The problem of poor oral health among people with disabilities is common in many low-, middle- and high-income countries [1]. An estimated 1.3 billion people, or one in six of the world’s population, are disabled [2]. Improving the oral health of this population is, therefore, a major public health challenge. Against this backdrop, health policies must invest in this field of health in a convincing and evidence-based way.
One of the challenges of this Special Issue titled “Promoting oral health for patients with special needs” is to help understand the complex relationship between oral health problems and disability. It is often the case that an aspect of disability, initially associated with a specific condition, is in fact linked to concomitant problems [3]. The coexistence of multiple health problems can also make it more difficult to manage health services [4]. It is, therefore, necessary to highlight all initiatives aimed at promoting ways of improving the oral health of people with disabilities, whether in health promotion and prevention, improving access to care, training health professionals and carers, or in the field of clinical and/or basic research.
Indeed, the consequences of poor oral health are numerous, not least of which are seen in one’s quality of life, with painful episodes caused by untreated carious lesions [5]. People with disabilities often delay seeking care because they do not have sufficient support or an adaptive care program. For example, in the case of people suffering from psychosis, the symptoms caused by dental pain may be associated with decompensation of the psychiatric illness, leading to a difficult diagnosis and a delayed return to care. Delayed treatment often leads to more radical care, i.e., extraction of the dental organ, as in some cases, the dental tissue is too altered to allow for restoration ad integrum [6]. If these extractions are not compensated for, they lead to a loss of masticatory function and physical integrity, which are detrimental to one’s self-esteem.
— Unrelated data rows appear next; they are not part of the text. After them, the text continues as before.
Lemma vote_completes `{!KeystoreLaws} fuel v h id pl w :
  winv w → cs_view (w_state w) < u64_max →
  qc_view (cs_high_qc (w_state w)) < cs_view (w_state w) →
  vote_for w h v → vote_voter v ∉ voters w h →
  quorum (cs_authorities (w_state w)) (S (size (voters w h))) →
  local_authority_id (w_state w) = Some id →
  view_leader (w_state w) (cs_view (w_state w) + 1) = Ok id →
  (get_proposal_payload w).1 = Ok (Some pl) →
  third_empty (block_hash pl) 0 (rev (w_proposal_hash_queue w)) = false →
  ∃ p, EGossip gossip_topic (scale_encode (CM_Propose p)) false
         ∈ w_log (run fuel [vote_event v] w).2 ∧
    authentic (w_state w) p ∧ proposal_view p = cs_view (w_state w) + 1 ∧
    proposal_parent_hash p = h ∧ qc_view (proposal_qc p) = cs_view (w_state w) ∧
    proposal_payload p = pl.
Proof.
  intros Hw Hmax Hhigh Hv Hnew Hquo Hid Hl Hpl Hempty.
  destruct (vote_completes_run fuel v h id pl w) as
    (p & qc & q & b & g & Hrun & _ & Hqv & Hqh & Ha & Hpv & Hpq & Hpp & _); [done..|].
  exists p. unfold proposal_parent_hash. rewrite Hpq. split; [|done].
  destruct (run_events_cons fuel (vote_event v) [] w) as [Hr|Hr]; unfold run_events in Hr; rewrite Hr;
    simpl run; cbn [snd mret comp_ret]; rewrite run_once_snd, Hrun;
    (match goal with |- _ ∈ w_log (handle_proposal _ _ ?w2).2 =>
       destruct (grows_handle_proposal fuel p w2) as [l ->] end;
     apply elem_of_app; left; apply elem_of_app; right; by left).
Qed.

(** C7: a quorum makes the chain grow: let valid votes of distinct new authorities
    for one proposal of its view, in any order, reach the leader of the next view,
    whose high QC is older, and let only the last of them complete the quorum.  If
    the queue gives it a payload to propose and its rule against a third empty
    proposal in a row does not hold it back, the leader gossips a proposal of the
    next view with that payload, on a certificate for the voted proposal, which
    every peer with the same authorities accepts. *)
Theorem quorum_extends_chain `{!KeystoreLaws} fuel fuel' (vs : list Vote) v h id pl w :
  reachable fuel w → cs_view (w_state w) < u64_max →
  qc_view (cs_high_qc (w_state w)) < cs_view (w_state w) →
  Forall (vote_for w h) (vs ++ [v]) → NoDup (vote_voter <$> vs ++ [v]) →
  Forall (λ v, vote_voter v ∉ voters w h) (vs ++ [v]) →
  ¬ quorum (cs_authorities (w_state w)) (size (voters w h) + length vs) →
  quorum (cs_authorities (w_state w)) (size (voters w h) + length vs + 1) →
  local_authority_id (w_state w) = Some id →
  view_leader (w_state w) (cs_view (w_state w) + 1) = Ok id →
  (get_proposal_payload w).1 = Ok (Some pl) →
  third_empty (block_hash pl) 0 (rev (w_proposal_hash_queue w)) = false →
  ∃ p, EGossip gossip_topic (scale_encode (CM_Propose p)) false
         ∈ w_log (run_events fuel' (vote_event <$> vs ++ [v]) w) ∧
    authentic (w_state w) p ∧ proposal_view p = cs_view (w_state w) + 1 ∧
    proposal_parent_hash p = h ∧ qc_view (proposal_qc p) = cs_view (w_state w) ∧
    proposal_payload p = pl.
Proof.
  intros Hw%reachable_winv Hmax Hhigh Hvs Hnd Hnew Hnq Hq Hid Hl Hpl Hempty.
  apply Forall_app in Hvs as [Hvs [Hv _]%Forall_cons].
  apply Forall_app in Hnew as [Hnew [Hn _]%Forall_cons].
  rewrite fmap_app in Hnd. apply NoDup_app in Hnd as (Hnd & Hdisj & _).
  pose proof (authorities_small _ Hw) as Hlen. pose proof (wi_aggregator _ Hw) as Hok.
  unfold run_events. rewrite fmap_app.
  destruct (votes_gather fuel' vs (vote_event <$> [v]) h w Hlen Hok Hvs Hnd Hnew Hnq)
    as (a & -> & Ha & Hsup).
  destruct (vote_completes fuel' v h id pl (with_aggregator a w)) as (p & Hp); try done.
  - apply (step_aggregator a w); done.
  - rewrite Hsup. apply not_elem_of_union. split; [|done].
    rewrite elem_of_list_to_set. intros Hin. apply (Hdisj _ Hin). by left.
  - rewrite Hsup, size_union, size_list_to_set, length_fmap; [|done|].
    + eapply quorum_mono; [|exact Hq]. lia.
    + intros x Hx%elem_of_list_to_set Hx'. apply list_elem_of_fmap in Hx as (u & -> & Hu).
      rewrite Forall_forall in Hnew. by apply (Hnew u).
  - destruct (get_proposal_payload_agree w (with_aggregator a w)) as (o & b & Hg & Hg'); [done..|].
    by rewrite Hg', <- Hpl, Hg.
  - exists p. exact Hp.
Qed.
End liveness.

Section witnesses.
#[local] Existing Instance ref_platform.
#[local] Existing Instance ref_platform_laws.
#[local] Existing Instance ref_keystore_laws.
#[local] Existing Instance ref_client.
#[local] Existing Instance ref_client_laws.

(** Authority 1, the leader of view 4, has voted for the proposal of view 3; the
    votes of authorities 2 and 3 complete the quorum of a committee of four. *)
Lemma quorum_extends_chain_witness :
  ∃ p, EGossip gossip_topic (scale_encode (CM_Propose p)) false
         ∈ w_log (run_events 2 (vote_event <$> [ref_vote 2 3 (proposal_digest ref_p3)] ++
                    [ref_vote 3 3 (proposal_digest ref_p3)]) ref_voter) ∧
    authentic (w_state ref_voter) p ∧ proposal_view p = 4 ∧
    proposal_parent_hash p = proposal_digest ref_p3 ∧ qc_view (proposal_qc p) = 3 ∧
    proposal_payload p = mkPayload empty_payload_hash 3.
Proof.
  assert (cs_view (w_state ref_voter) = 3) as Hview by vm_refl.
  destruct (quorum_extends_chain 2 2 [ref_vote 2 3 (proposal_digest ref_p3)]
    (ref_vote 3 3 (proposal_digest ref_p3)) (proposal_digest ref_p3) (ref_id 1)
    (mkPayload empty_payload_hash 3) ref_voter) as (p & Hp).
  - exact ref_voter_reachable.
  - apply Z.ltb_lt. vm_refl.
  - apply Z.ltb_lt. vm_refl.
  - repeat (constructor; [split; [vm_refl|split; [vm_refl|reflexivity]]|]). constructor.
  - vm_decide.
  - repeat (constructor; [vm_decide|]). constructor.
  - vm_decide.
  - vm_decide.
  - vm_refl.
  - vm_refl.
  - vm_refl.
  - vm_refl.
  - exists p. rewrite Hview in Hp. exact Hp.
Defined.
End witnesses.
People with disabilities must be able to benefit from quality healthcare services and professionals trained to meet their specific needs on an equal footing with others, even in times of health crises. This was evident in studies carried out during the pandemic, which showed that poor periodontal health increased the risk of COVID-19 [7,8]. People with disabilities are twice as likely to develop disorders and diseases, such as depression, asthma, diabetes, stroke, obesity, and poor oral health [9]. Although the oral health status of the population has improved in much of the world, patients who are disabled remain at a disadvantage in all countries. In many high-income countries, providers use specialized approaches, increasingly dominated by high-tech treatments, but do not address the underlying causes of disease or inequalities in oral health [10]. Furthermore, in low- and middle-income countries, oral health care is often unavailable, unaffordable, and inappropriate for the majority of the population. As oral pathology shares common risk factors with many other diseases, an inter- and transdisciplinary approach that addresses common risk factors should be encouraged in the interest of efficiency, equity, and the maintenance of oral health.
In the field of basic research, certain studies on microbiota point to promising therapeutic avenues for improving oral health and, more generally, the overall health of people with disabilities. In the case of Alzheimer’s disease and late cognitive impairment, it is now accepted that targeting a novel oral fragility phenotype to maintain or even improve oral function and nutritional status could reduce the burden of oral dysfunction. The oral microbiota may influence the risk of Alzheimer’s disease through circulatory or neural access to the brain and through interaction with periodontal disease, which often leads to tooth loss. Periodontal disease is also linked to an increased risk of Alzheimer’s [11] and other systemic diseases, such as diabetes, rheumatoid arthritis, and systemic lupus erythematosus, which increase susceptibility to destructive periodontal disease [12].
Although dental care is not available remotely, digital health could facilitate early detection and the monitoring of diseases and conditions, and direct patients to primary care as quickly as possible [13].
Conclusions
The aim of this Special Issue is to highlight the health needs of people with disabilities, and to highlight convincing interventions in the field and/or areas of research likely to contribute to the reduction in health inequalities.
Conflicts of Interest
The author declares that the research was conducted in the absence of any commercial or financial relationship that could be constructed as a potential conflict of interest.